For more than 16 years, my goal has been to help students discover their passions and see their potential through career and technical education (CTE). From when I taught math and programming in a brick-and-mortar school, to creating and designing CTE courses, to teaching AP computer science and the foundations of programming at Florida Virtual School (FLVS), to now researching, developing, and maintaining the FLVS CTE program alongside my incredible colleagues, CTE has never been more important to me.
You may be asking yourself, why are you so passionate about CTE? The short answer is that during my teaching career, I quickly learned that some students do not want to go to college. Rather than forcing them to do something that their skills sets, talents, and desires don’t align with, I encouraged them to explore their passions to see if they could turn it into a career later in life. All students deserve the opportunity to do what they love, and it’s our jobs, as educators, to help them get there.
Additionally, according to the U.S. Department of Education, eight years after their expected graduation date, students who focused on career and technical education courses in high school had higher median annual earnings than students who did not. There are also 30 million jobs in the United States that do not require a bachelor’s degree that pay median earnings of $55,000 or more, further highlighting how CTE programs can set students up for success.
If you are a teacher, administrator, technology coordinator, or an education leader interested in building a robust online CTE program that helps your students succeed, I want to help you do that.
- Understand your students
It is one thing to build a CTE program, but it is another to design a program that includes courses that interest your students, and that they can use and implement in their future. First, you need to consider the area that you live in. If you live in a rural community, there may not be as many coding jobs as there are in agricultural science.
After considering the area that you live in, then it’s time to get your students’ thoughts and opinions. Start by sending out surveys, hosting focus groups, and engaging with your instruction staff to gauge what their students are interested in. The more you hear from your students, the better and more successful your CTE program will be.
- Reach out to your community
It’s also important to connect with business partners in the community to understand what jobs they need help filling. For example, maybe you’re considering adding a CTE course related to hospitality and tourism, but after speaking with local hotel general managers you learn that they’re seeing a decline in the number of guests visiting, and therefore do not need to hire more staff.
You also need to make sure that there are post-secondary institutions in your area that include programs that match up with the courses you want to add, so that students can continue following their passions in a technical college, community college, or university.
- Research budgeting and grants
CTE programs are largely funded through grants – whether through the state, district, or nation. There are a lot of rules and regulations for districts and states, as well as at the national level. Due to the amount of research and time this can take, I recommend hiring a grant expert/officer who can take a deep dive researching grants to help fund your program.
If there is one grant I can recommend you focus on first, it is the Carl Perkins Grant. This is a big part of my job at Florida Virtual School, and one that is critical to getting your program off the ground.
- Partner with career and technical student organizations (CTSOs)
DECA, FFA, and HOSA. These are just a few of the student organizations that are available today. By partnering with these organizations, you are giving students the opportunity to grow in the field they want, as well as build soft skills that are critical to the workforce.
These organizations can also help students build their confidence and self-esteem by having them participate in competitive events at the state, local, and national levels. For example, DECA has a competitive event program that evaluates students in the career clusters of business management, finance, marketing, and hospitality and tourism through a written component, plus an interactive component with an industry professional serving as a judge. These organizations provide a great way for students to get involved and network outside of the online classroom.

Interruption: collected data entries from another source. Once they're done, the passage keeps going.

(** * qCVS: sentence splitting, quote verification and the quote CSV files

    A shallow embedding of [main.go] (the extraction tool) and of
    [rand/random_quote.go] (the sampler), with the properties of their
    sentence splitter, quote verifier and CSV persistence.

    A Go [string] is an immutable sequence of bytes, so it is modelled as
    [list byte]; indices and the Go [int] are [Z].  A run-time panic
    (index or slice bounds out of range) is the [None] of an [option],
    or the [Panic] of an [outcome] where a call can also return an
    error.  The packages of the Go standard library that the two
    programs call ([unicode/utf8], [unicode], [strings],
    [encoding/csv]) are modelled as far as they are used. *)

From Stdlib Require Import List ZArith Lia Bool.
From Stdlib Require Import Strings.Byte.
From Stdlib Require Strings.String.
Import String.StringSyntax.
Delimit Scope string_scope with string.
Import ListNotations.
Local Open Scope Z_scope.

(* ================================================================== *)
(** * Part I: definitions *)
(* ================================================================== *)

(** ** Go strings *)

Definition gostring := list byte.

(** A string literal of this (UTF-8) file as the bytes it is made of. *)
Definition str (s : String.string) : gostring :=
  String.list_byte_of_string s.
Arguments str s%_string.

(** [byte] as the unsigned 8-bit number Go compares and masks. *)
Definition b2z (b : byte) : Z := Z.of_N (Byte.to_N b).

(** The conversion [byte(x)] of an integer: the low 8 bits. *)
Definition z2b (x : Z) : byte :=
  match Byte.of_N (Z.to_N (x mod 256)) with
  | Some b => b
  | None => x00
  end.

Definition len {A} (s : list A) : Z := Z.of_nat (length s).

(** [s[lo:hi]] on a slice or a string whose capacity is its length:
    Go panics unless [0 <= lo <= hi <= len(s)]. *)
Definition slice {A} (s : list A) (lo hi : Z) : option (list A) :=
  if (0 <=? lo) && (lo <=? hi) && (hi <=? len s)
  then Some (firstn (Z.to_nat (hi - lo)) (skipn (Z.to_nat lo) s))
  else None.

(** [s[i]]: [None] is the index-out-of-range panic. *)
Definition index {A} (s : list A) (i : Z) : option A :=
  if (0 <=? i) && (i <? len s) then nth_error s (Z.to_nat i) else None.

(** [a == b] on strings. *)
Definition bytes_eqb (a b : gostring) : bool :=
  if list_eq_dec Byte.byte_eq_dec a b then true else false.

(** ** Package [unicode/utf8] and the [range] over a string *)

Module Utf8.

Definition RuneError : Z := 0xFFFD.
Definition RuneSelf : Z := 0x80.
Definition MaxRune : Z := 0x10FFFF.
Definition UTFMax : Z := 4.
Definition surrogateMin : Z := 0xD800.
Definition surrogateMax : Z := 0xDFFF.

Definition tx : Z := 0x80.
Definition t2 : Z := 0xC0.
Definition t3 : Z := 0xE0.
Definition t4 : Z := 0xF0.
Definition t5 : Z := 0xF8.
Definition maskx : Z := 0x3F.
Definition mask2 : Z := 0x1F.
Definition mask3 : Z := 0x0F.
Definition mask4 : Z := 0x07.
Definition rune1Max : Z := 0x7F.
Definition rune2Max : Z := 0x7FF.
Definition rune3Max : Z := 0xFFFF.
Definition locb : Z := 0x80.
Definition hicb : Z := 0xBF.

(** A continuation byte, [locb <= b && b <= hicb]. *)
Definition isCont (b : byte) : bool := (locb <=? b2z b) && (b2z b <=? hicb).

(** [utf8.RuneStart]. *)
Definition RuneStart (b : byte) : bool :=
  negb (Z.land (b2z b) 0xC0 =? 0x80).

(** The rune at the head of [s] and its width in bytes, as the [range]
    loop and [utf8.DecodeRuneInString] find them: a byte below
    [RuneSelf] is itself; a well-formed sequence of two to four bytes
    is its code point; anything else (an ill-formed or cut sequence,
    an overlong form, a surrogate, a value above [MaxRune]) is
    [RuneError] of width 1.  The empty string gives [(RuneError, 0)]. *)
Definition DecodeRune (s : gostring) : Z * Z :=
  match s with
  | [] => (RuneError, 0)
  | b0 :: s1 =>
      let c0 := b2z b0 in
      if c0 <? RuneSelf then (c0, 1)
      else if (t2 <=? c0) && (c0 <? t3) then
        match s1 with
        | b1 :: _ =>
            if isCont b1 then
              let r := Z.lor (Z.shiftl (Z.land c0 mask2) 6)
                             (Z.land (b2z b1) maskx) in
              if rune1Max <? r then (r, 2) else (RuneError, 1)
            else (RuneError, 1)
        | _ => (RuneError, 1)
        end
      else if (t3 <=? c0) && (c0 <? t4) then
        match s1 with
        | b1 :: b2 :: _ =>
            if isCont b1 && isCont b2 then
              let r := Z.lor (Z.lor (Z.shiftl (Z.land c0 mask3) 12)
                                    (Z.shiftl (Z.land (b2z b1) maskx) 6))
                             (Z.land (b2z b2) maskx) in
              if (rune2Max <? r)
                 && negb ((surrogateMin <=? r) && (r <=? surrogateMax))
              then (r, 3) else (RuneError, 1)
            else (RuneError, 1)
        | _ => (RuneError, 1)
        end
      else if (t4 <=? c0) && (c0 <? t5) then
        match s1 with
        | b1 :: b2 :: b3 :: _ =>
            if isCont b1 && isCont b2 && isCont b3 then
              let r := Z.lor (Z.lor (Z.lor
                         (Z.shiftl (Z.land c0 mask4) 18)
                         (Z.shiftl (Z.land (b2z b1) maskx) 12))
                         (Z.shiftl (Z.land (b2z b2) maskx) 6))
                         (Z.land (b2z b3) maskx) in
              if (rune3Max <? r) && (r <=? MaxRune)
              then (r, 4) else (RuneError, 1)
            else (RuneError, 1)
        | _ => (RuneError, 1)
        end
      else (RuneError, 1)
  end.

(** [utf8.AppendRune] to an empty buffer: the bytes [WriteRune] adds. *)
Definition EncodeRune (r : Z) : gostring :=
  let i := r mod 2 ^ 32 in
  if i <=? rune1Max then [z2b r]
  else if i <=? rune2Max then
    [z2b (Z.lor t2 (b2z (z2b (Z.shiftr r 6))));
     z2b (Z.lor tx (Z.land (b2z (z2b r)) maskx))]
  else
    let enc3 (r : Z) :=
      [z2b (Z.lor t3 (b2z (z2b (Z.shiftr r 12))));
       z2b (Z.lor tx (Z.land (b2z (z2b (Z.shiftr r 6))) maskx));
       z2b (Z.lor tx (Z.land (b2z (z2b r)) maskx))] in
    if (MaxRune <? i) || ((surrogateMin <=? i) && (i <=? surrogateMax))
    then enc3 RuneError
    else if i <=? rune3Max then enc3 r
    else
      [z2b (Z.lor t4 (b2z (z2b (Z.shiftr r 18))));
       z2b (Z.lor tx (Z.land (b2z (z2b (Z.shiftr r 12))) maskx));
       z2b (Z.lor tx (Z.land (b2z (z2b (Z.shiftr r 6))) maskx));
       z2b (Z.lor tx (Z.land (b2z (z2b r)) maskx))].

(** [for i, r := range s]: the pairs of a byte offset and the rune that
    starts there, in order.  [i] is the offset of [s] in the string that
    is ranged over. *)
Fixpoint rangeFrom (fuel : nat) (i : Z) (s : gostring) : list (Z * Z) :=
  match fuel, s with
  | S fuel', _ :: _ =>
      let '(r, w) := DecodeRune s in
      (i, r) :: rangeFrom fuel' (i + w) (skipn (Z.to_nat w) s)
  | _, _ => []
  end.

Definition range (s : gostring) : list (Z * Z) := rangeFrom (length s) 0 s.

(** [utf8.DecodeLastRuneInString]: the last rune of [s] and its width.
    [backToStart] is its loop
    [for start--; start >= lim; start-- { if RuneStart(s[start]) { break } }]
    which runs at most [UTFMax] times. *)
Fixpoint backToStart (s : gostring) (lim : Z) (fuel : nat) (start : Z) : Z :=
  match fuel with
  | O => start
  | S fuel' =>
      if start >=? lim then
        match index s start with
        | Some b => if RuneStart b then start
                    else backToStart s lim fuel' (start - 1)
        | None => start
        end
      else start
  end.

Definition DecodeLastRune (s : gostring) : Z * Z :=
  let end_ := len s in
  if end_ =? 0 then (RuneError, 0)
  else
    let start := end_ - 1 in
    match index s start with
    | None => (RuneError, 0)
    | Some b =>
        let r := b2z b in
        if r <? RuneSelf then (r, 1)
        else
          let lim := end_ - UTFMax in
          let lim := if lim <? 0 then 0 else lim in
          let start := backToStart s lim 4 (start - 1) in
          let start := if start <? 0 then 0 else start in
          let '(r, size) := DecodeRune (skipn (Z.to_nat start) s) in
          if negb (start + size =? end_) then (RuneError, 1)
          else (r, size)
    end.

End Utf8.

(** ** Package [unicode] *)

Module Unicode.

Definition MaxLatin1 : Z := 0xFF.

(** [unicode.IsSpace]: the Latin-1 cases, then the ranges of the
    [White_Space] table above Latin-1. *)
Definition IsSpace (r : Z) : bool :=
  if r mod 2 ^ 32 <=? MaxLatin1 then
    (r =? 0x09) || (r =? 0x0A) || (r =? 0x0B) || (r =? 0x0C) || (r =? 0x0D)
    || (r =? 0x20) || (r =? 0x85) || (r =? 0xA0)
  else
    (r =? 0x1680) || ((0x2000 <=? r) && (r <=? 0x200A))
    || ((0x2028 <=? r) && (r <=? 0x2029)) || (r =? 0x202F)
    || (r =? 0x205F) || (r =? 0x3000).

End Unicode.

(** ** Package [strings] (the functions the two programs call) *)

Module Strings.

Fixpoint HasPrefix (s prefix : gostring) : bool :=
  match prefix, s with
  | [], _ => true
  | _ :: _, [] => false
  | p :: prefix', c :: s' => Byte.eqb c p && HasPrefix s' prefix'
  end.

Definition HasSuffix (s suffix : gostring) : bool :=
  HasPrefix (rev s) (rev suffix).

(** [strings.Index]: the byte offset of the first occurrence of [substr]
    in [s], or [-1]. *)
Fixpoint Index (s substr : gostring) : Z :=
  if HasPrefix s substr then 0
  else match s with
       | [] => -1
       | _ :: s' => let r := Index s' substr in
                    if r <? 0 then -1 else r + 1
       end.

Definition Contains (s substr : gostring) : bool := 0 <=? Index s substr.

(** [strings.Join]. *)
Fixpoint Join (elems : list gostring) (sep : gostring) : gostring :=
  match elems with
  | [] => []
  | [e] => e
  | e :: rest => e ++ sep ++ Join rest sep
  end.

(** [strings.ReplaceAll s old new] for a non-empty [old]: the
    non-overlapping occurrences of [old], found left to right, are
    replaced by [new].  [skip] counts the bytes of an occurrence that
    are still to be passed over. *)
Fixpoint replaceFrom (old new : gostring) (skip : nat) (s : gostring)
  : gostring :=
  match s with
  | [] => []
  | c :: s' =>
      match skip with
      | S k => replaceFrom old new k s'
      | O => if HasPrefix s old
             then new ++ replaceFrom old new (length old - 1) s'
             else c :: replaceFrom old new 0 s'
      end
  end.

- Never stop refining the program
Every year, you should look at your courses and program and do these steps all over again. That way, you are constantly making sure the courses you offer are helping students reach their goals.
For example, what if five years after you add a CTE course about accounting and microeconomics, finance jobs aren’t available? You will need to take another look at these courses to see if they make sense for the future of your students.
When I think about the importance of having a CTE program, I think of one of my students who dropped out of their brick-and-mortar school because they were struggling to keep up. He came to Florida Virtual School to finish high school and enrolled in my foundations of programming class. He became so passionate about programming through my class that it helped him finish school and get excited about his future.
Seeing that growth and excitement in students when they discover something they love is a feeling I will never forget, and one that we as educators should always fight for.